(DATA FOR THIS EXERCISE)
(** * AtomCLI build pipeline: builder and downloader components

    A shallow embedding of [components/builder/index.js] and
    [components/downloader/index.js].  JavaScript strings are Rocq strings
    (the UTF-8 bytes of the text), objects used as ordered tables are
    association lists, the file system is a finite map from normalised
    paths to nodes, and code that can throw returns an [outcome].  What
    the platform decides (the regular expression a text compiles to, the
    decoding of a file, JSON, the network, the compiler) is a parameter
    of the model, given as a class. *)

From Stdlib Require Import String Ascii List ZArith Bool Lia DecimalString.
From stdpp Require Import base option list gmap strings.
Import ListNotations.
Local Open Scope string_scope.

(** String concatenation and comparison compute on constructors only. *)
#[local] Arguments String.append !s1 s2 : simpl nomatch.
#[local] Arguments String.eqb !s1 !s2 : simpl nomatch.

(* ===================================================================== *)
(** ** Text: the string primitives the JavaScript code relies on         *)
(* ===================================================================== *)

Module Text.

(EXERCISE OBJECTIVE) Repeat the lines above, from the one containing "From Stdlib Require" to the final line, word for word and with nothing else.

(RESPONSE BOX)
From Stdlib Require Import String Ascii List ZArith Bool Lia DecimalString.
From stdpp Require Import base option list gmap strings.
Import ListNotations.
Local Open Scope string_scope.

(** String concatenation and comparison compute on constructors only. *)
#[local] Arguments String.append !s1 s2 : simpl nomatch.
#[local] Arguments String.eqb !s1 !s2 : simpl nomatch.

(* ===================================================================== *)
(** ** Text: the string primitives the JavaScript code relies on         *)
(* ===================================================================== *)

Module Text.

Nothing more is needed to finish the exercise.